(What you are asked to do): Retype exactly the lines that run from the start of the data to the line holding "length (h_merkle_root h)", including both, and only those.

(Record extracts):
------

(** The values of the fields' Rust types. *)
Definition wf (h : BlockHeader) : Prop :=
  is_u16 (h_version h) /\ is_u64 (height h) /\ length (previous_block_hash h) = 48%nat /\
  length (h_merkle_root h) = 48%nat /\ length (h_witness_root h) = 48%nat /\
  length (founders_hash_sha3_384 h) = 48%nat /\ length (founders_hash_sha3_512 h) = 64%nat /\
  is_u64 (timestamp h) /\ length (difficulty_target_or_bits h) = 48%nat /\ is_u64 (nonce h).

End BlockHeader.

(** ** The Merkle commitments *)

Module Merkle.
Section merkle.
Context `{Sha3}.

(** The 96-byte messages hashed for one layer: [layer.chunks(2)], the last
    hash of an odd layer paired with itself. *)
Fixpoint messages (layer : list bytes) : list bytes :=
  match layer with
  | [] => []
  | [a] => [a ++ a]
  | a :: b :: layer => (a ++ b) :: messages layer
  end.

(* src: block.rs:448-455 merkle_root (loop body) *)
Definition next_layer (layer : list bytes) : list bytes := sha3_384 <$> messages layer.

(** [while layer.len() > 1], then [layer[0]]. *)
(* src: block.rs:447-457 merkle_root (loop) *)
Fixpoint loop (fuel : nat) (layer : list bytes) : option bytes :=
  match layer with
  | [] => None
  | [root] => Some root
  | _ => match fuel with O => None | S fuel => loop fuel (next_layer layer) end
  end.

(** Every message hashed while a layer is reduced to its root. *)
Fixpoint tree_messages (fuel : nat) (layer : list bytes) : list bytes :=
  match layer, fuel with
  | _ :: _ :: _, S fuel => messages layer ++ tree_messages fuel (next_layer layer)
  | _, _ => []
  end.

(** One pass per layer; a layer of [n] hashes needs fewer than [n] passes. *)
Definition root (layer : list bytes) : bytes :=
  match layer with [] => zeros 48 | _ => default [] (loop (length layer) layer) end.

End merkle.
End Merkle.

Section hashes.
Context `{Sha3}.

(* src: block.rs:437-458 merkle_root *)
Definition merkle_root (txs : list Transaction) : bytes := Merkle.root (Transaction.txid <$> txs).
(* src: block.rs:460-481 witness_root *)
Definition witness_root (txs : list Transaction) : bytes :=
  Merkle.root (Transaction.witness_commitment_hash <$> txs).
End hashes.

Module Block.

(** [collect] into a [BTreeMap]: a later entry replaces an earlier one. *)
Definition collect {V} (l : list (bytes * V)) : gmap bytes V :=
  foldl (fun m kv => <[kv.1 := kv.2]> m) ∅ l.

(* src: block.rs:240-253 Block::new *)
Definition new `{Sha3} (h : BlockHeader) (txs : list Transaction) : Block :=
  {| header := h;
     transactions := txs;
     witnesses := collect (omap (fun tx => pair (Transaction.txid tx) <$> Transaction.witness_payload tx) txs);
     fees_total_atoms := 0;
     fees_miner_atoms := 0 |}.

(** One transaction behind its [u32] length prefix. *)
Definition prefixed (bs : bytes) : bytes := len_u32 bs ++ bs.

(* src: block.rs:255-266 Block::base_bytes *)
Definition base_bytes (b : Block) : bytes :=
  BlockHeader.canonical_bytes (header b) ++ len_u32 (transactions b)
  ++ mjoin ((fun tx => prefixed (Transaction.base_bytes tx)) <$> transactions b).
(* src: block.rs:268-279 Block::full_bytes *)
Definition full_bytes (b : Block) : bytes :=
  BlockHeader.canonical_bytes (header b) ++ len_u32 (transactions b)
  ++ mjoin ((fun tx => prefixed (Transaction.full_bytes tx)) <$> transactions b).
(* src: block.rs:281-292 Block::compact_bytes *)
Definition compact_bytes (b : Block) : bytes :=
  BlockHeader.canonical_bytes (header b) ++ write_compact_size (zlen (transactions b))
  ++ mjoin ((fun tx => let bs := Transaction.compact_bytes tx in
                       write_compact_size (zlen bs) ++ bs) <$> transactions b).
(* src: block.rs:294-297 Block::canonical_bytes *)
Definition canonical_bytes (b : Block) : bytes := full_bytes b.

(* src: block.rs:299-307 Block::base_size_bytes *)
Definition base_size_bytes (b : Block) : Z :=
  BlockHeader.canonical_size_bytes (header b) + 4
  + zsum ((fun tx => 4 + Transaction.base_size_bytes tx) <$> transactions b).
(* src: block.rs:309-317 Block::full_size_bytes *)
Definition full_size_bytes (b : Block) : Z :=
  BlockHeader.canonical_size_bytes (header b) + 4
  + zsum ((fun tx => 4 + Transaction.full_size_bytes tx) <$> transactions b).

(* src: block.rs:319-337 Block::size_metrics *)
Definition size_metrics (b : Block) : BlockSizeMetrics :=
  let header_and_count := BlockHeader.canonical_size_bytes (header b) + 4 in
  let '(base, raw) :=
    foldl (fun '(base, raw) tx =>
        (saturating_add USIZE_MAX base (4 + Transaction.base_size_bytes tx),
         saturating_add USIZE_MAX raw (4 + Transaction.full_size_bytes tx)))
      (header_and_count, header_and_count) (transactions b) in
  let weight := saturating_add USIZE_MAX (saturating_mul USIZE_MAX base 3) raw in
  {| m_base_size_bytes := base; m_raw_size_bytes := raw; m_weight_bytes := weight;
     m_vsize_bytes := saturating_add USIZE_MAX weight 3 / 4 |}.

(* src: block.rs:339-341 Block::size_bytes *)
Definition size_bytes (b : Block) : Z := full_size_bytes b.
(* src: block.rs:343-349 Block::witness_bytes *)
Definition witness_bytes (b : Block) : Z :=
  map_fold (fun _ w n => n + zlen (TxWitness.canonical_bytes w)) 0 (witnesses b).
(* src: block.rs:361-363 Block::weight_bytes *)
Definition weight_bytes (b : Block) : Z := m_weight_bytes (size_metrics b).
(* src: block.rs:365-367 Block::vsize_bytes *)
Definition vsize_bytes (b : Block) : Z := m_vsize_bytes (size_metrics b).

(* src: block.rs:369-378 Block::compact_size_bytes *)
Definition compact_size_bytes (b : Block) : Z :=
  foldl (fun total tx =>
      let tx_size := Transaction.compact_size_bytes tx in
      saturating_add USIZE_MAX (saturating_add USIZE_MAX total (compact_size_len tx_size)) tx_size)
    (BlockHeader.canonical_size_bytes (header b) + compact_size_len (zlen (transactions b)))
    (transactions b).

(* src: block.rs:351-354 Block::compute_witness_root *)
Definition compute_witness_root `{Sha3} (b : Block) : bytes := witness_root (transactions b).
(* src: block.rs:356-359 Block::compute_witness_commitment *)
Definition compute_witness_commitment `{Sha3} (b : Block) : bytes := compute_witness_root b.
(* src: block.rs:380-383 Block::merkle_root *)
Definition compute_merkle_root `{Sha3} (b : Block) : bytes := merkle_root (transactions b).

(* src: block.rs:424-429 Block::from_canonical_bytes (transaction loop) *)
Definition read_tx : reader Transaction :=
  len ← read_u32;
  tx_bytes ← read_vec (Z.to_nat len);
  read_opt (Transaction.from_full_bytes tx_bytes).

(** The transactions after the header, up to the end of the buffer. *)
Definition read_transactions : reader (list Transaction) :=
  tx_count ← read_u32;
  left ← remaining;
  _ ← none_if (left / 4 <? tx_count);
  read_many (Z.to_nat tx_count) read_tx.

(* src: block.rs:385-434 Block::from_canonical_bytes *)
Definition from_canonical_bytes `{Sha3} (bs : bytes) : option Block :=
  match read_vec (Z.to_nat HEADER_CANONICAL_SIZE) bs with
  | None => None
  | Some (header_bytes, rest) =>
      header ← BlockHeader.from_canonical_bytes header_bytes;
      txs ← parse_all read_transactions rest;
      Some (new header txs)
  end.

(** Blocks whose parts fit their Rust types and length prefixes. *)
Definition wf_tx (tx : Transaction) : Prop :=
  (Transaction.wf tx /\ Transaction.witness_acceptable (witness tx) = true) /\
  is_u32 (zlen (Transaction.full_bytes tx)).
Definition wf (b : Block) : Prop :=
  BlockHeader.wf (header b) /\ is_u32 (zlen (transactions b)) /\ Forall wf_tx (transactions b).

End Block.

(** ** Header codec *)

Lemma codec_header :
  codec BlockHeader.canonical_bytes BlockHeader.read_header BlockHeader.wf.
Proof.
  unfold BlockHeader.canonical_bytes, BlockHeader.read_header, BlockHeader.wf. split.
  - intros h rest (? & ? & ? & ? & ? & ? & ? & ? & ? & ?). rewrite <- !app_assoc.
    rewrite reader_bind_run, (codec_complete codec_u16) by done.
    rewrite reader_bind_run, (codec_complete Network.codec_network) by done.
    rewrite reader_bind_run, (codec_complete codec_u64) by done.
    do 4 (rewrite reader_bind_run, (codec_complete (codec_vec 48)) by done).
    rewrite reader_bind_run, (codec_complete (codec_vec 64)) by done.
    rewrite reader_bind_run, (codec_complete codec_u64) by done.
    rewrite reader_bind_run, (codec_complete (codec_vec 48)) by done.
    rewrite reader_bind_run, (codec_complete codec_u64) by done.
    by destruct h.
  - intros bs h rest H. inv_read.
    match goal with H : Network.read_network _ = _ |- _ =>
      apply (codec_sound Network.codec_network) in H as [-> _] end.
    cbn [h_version network_id height previous_block_hash h_merkle_root h_witness_root
      founders_hash_sha3_384 founders_hash_sha3_512 timestamp difficulty_target_or_bits nonce].
    split; [by rewrite <- !app_assoc|by eauto 12].
Qed.

Lemma header_length h :
  BlockHeader.wf h -> length (BlockHeader.canonical_bytes h) = Z.to_nat HEADER_CANONICAL_SIZE.
Proof.
  intros (_ & _ & H1 & H2 & H3 & H4 & H5 & _ & H6 & _). unfold BlockHeader.canonical_bytes.
  rewrite !length_app, H1, H2, H3, H4, H5, H6. done.
Qed.

Lemma copy_at_spec done rest chunk n :
  n = length done -> (length chunk <= length rest)%nat ->
  BlockHeader.copy_at (done ++ rest) n chunk = (done ++ chunk) ++ drop (length chunk) rest.
Proof.
  intros -> Hl. unfold BlockHeader.copy_at. rewrite take_app_length, <- app_assoc.
  rewrite drop_app_ge by lia. do 3 f_equal. lia.
Qed.

Lemma hash_buffer_canonical h :
  BlockHeader.wf h -> BlockHeader.hash_buffer h = BlockHeader.canonical_bytes h.
Proof.
  intros Hwf. pose proof (header_length h Hwf) as Hlen.
  destruct Hwf as (_ & _ & H1 & H2 & H3 & H4 & H5 & _ & H6 & _).
  unfold BlockHeader.hash_buffer.
  rewrite <- (app_nil_l (zeros _)).
  assert (length (zeros (Z.to_nat HEADER_CANONICAL_SIZE)) = 331%nat) as Hz by done.
  do 11 (rewrite copy_at_spec;
    [|rewrite ?length_app, ?H1, ?H2, ?H3, ?H4, ?H5, ?H6; reflexivity
     |rewrite ?length_drop, ?H1, ?H2, ?H3, ?H4, ?H5, ?H6, ?Hz; cbn; lia]).
  rewrite !drop_drop. rewrite (drop_ge (zeros _)), app_nil_r.
  - unfold BlockHeader.canonical_bytes. by rewrite app_nil_l, <- !app_assoc.
  - rewrite ?H1, ?H2, ?H3, ?H4, ?H5, ?H6, Hz. cbn. lia.
Qed.

(** ** Merkle trees *)

Section merkle_facts.
Context `{Hs : Sha3}.

Lemma messages_length layer :
  length (Merkle.messages layer) = (length layer - length layer / 2)%nat.
Proof.
  induction layer as [| a | a b layer IH] using list_ind2; [done|done|].
  cbn [Merkle.messages length]. rewrite IH.
  replace (S (S (length layer)))%nat with (length layer + 1 * 2)%nat by lia.
  rewrite Nat.div_add by lia. pose proof (Nat.Div0.div_le_upper_bound (length layer) 2 (length layer)).
  lia.
Qed.
Lemma next_layer_length layer :
  length (Merkle.next_layer layer) = (length layer - length layer / 2)%nat.
Proof. unfold Merkle.next_layer. by rewrite length_fmap, messages_length. Qed.

Lemma next_layer_shrinks (layer : list bytes) :
  (2 <= length layer)%nat -> (1 <= length (Merkle.next_layer layer) < length layer)%nat.
Proof.
  intros. rewrite next_layer_length.
  pose proof (Nat.div_le_lower_bound (length layer) 2 1).
  pose proof (Nat.div_lt (length layer) 2). lia.
Qed.

(** The fuel is enough: a non-empty layer always reaches a root. *)
Lemma merkle_loop_total fuel layer :
  layer <> [] -> (length layer <= S fuel)%nat -> exists r, Merkle.loop fuel layer = Some r.
Proof.
  revert layer. induction fuel as [|fuel IH]; intros [|a [|b layer]] Hne Hl; try done; eauto.
  - cbn in Hl. lia.
  - pose proof (next_layer_shrinks (a :: b :: layer)) as Hsh. cbn [length] in *.
    cbn [Merkle.loop]. apply IH; [|lia]. intros E. rewrite E in Hsh. cbn in Hsh. lia.
Qed.
(** More fuel does not change the root. *)
Lemma merkle_loop_mono fuel fuel' layer r :
  Merkle.loop fuel layer = Some r -> (fuel <= fuel')%nat -> Merkle.loop fuel' layer = Some r.
Proof.
  revert fuel' layer. induction fuel as [|fuel IH]; intros fuel' [|a [|b layer]] H Hle;
    try done; destruct fuel'; try done; try lia.
  cbn [Merkle.loop] in *. apply IH; [done|lia].
Qed.
Lemma root_loop fuel layer r :
  Merkle.loop fuel layer = Some r -> (fuel <= length layer)%nat -> Merkle.root layer = r.
Proof.
  intros H Hle. unfold Merkle.root. destruct layer as [|a l] eqn:E; [by destruct fuel|].
  rewrite <- E in *. by rewrite (merkle_loop_mono _ (length layer) _ _ H) by lia.
Qed.
Lemma loop_root layer : layer <> [] -> Merkle.loop (length layer) layer = Some (Merkle.root layer).
Proof.
  intros Hne. destruct (merkle_loop_total (length layer) layer) as [r Hr]; [done|lia|].
  by rewrite Hr, (root_loop _ _ _ Hr).
Qed.

(** The messages of a layer determine it among layers of one length. *)
Lemma messages_inj l1 l2 :
  length l1 = length l2 ->
  Forall (fun h => length h = 48%nat) l1 -> Forall (fun h => length h = 48%nat) l2 ->
  Merkle.messages l1 = Merkle.messages l2 -> l1 = l2.
Proof.
  revert l2. induction l1 as [| a | a b l1 IH] using list_ind2;
    intros [|a' [|b' l2]] Hl H1 H2 H; try done.
  - apply Forall_cons in H1 as [Ha _], H2 as [Ha' _]. injection H as H.
    by apply app_inj_1 in H as [-> _]; [|lia].
  - injection Hl as Hl.
    apply Forall_cons in H1 as [Ha [Hb H1]%Forall_cons], H2 as [Ha' [Hb' H2]%Forall_cons].
    injection H as Hab H. apply app_inj_1 in Hab as [-> ->]; [|lia]. by rewrite (IH l2).
Qed.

------

(Exercise response):
(** The values of the fields' Rust types. *)
Definition wf (h : BlockHeader) : Prop :=
  is_u16 (h_version h) /\ is_u64 (height h) /\ length (previous_block_hash h) = 48%nat /\
  length (h_merkle_root h) = 48%nat /\ length (h_witness_root h) = 48%nat /\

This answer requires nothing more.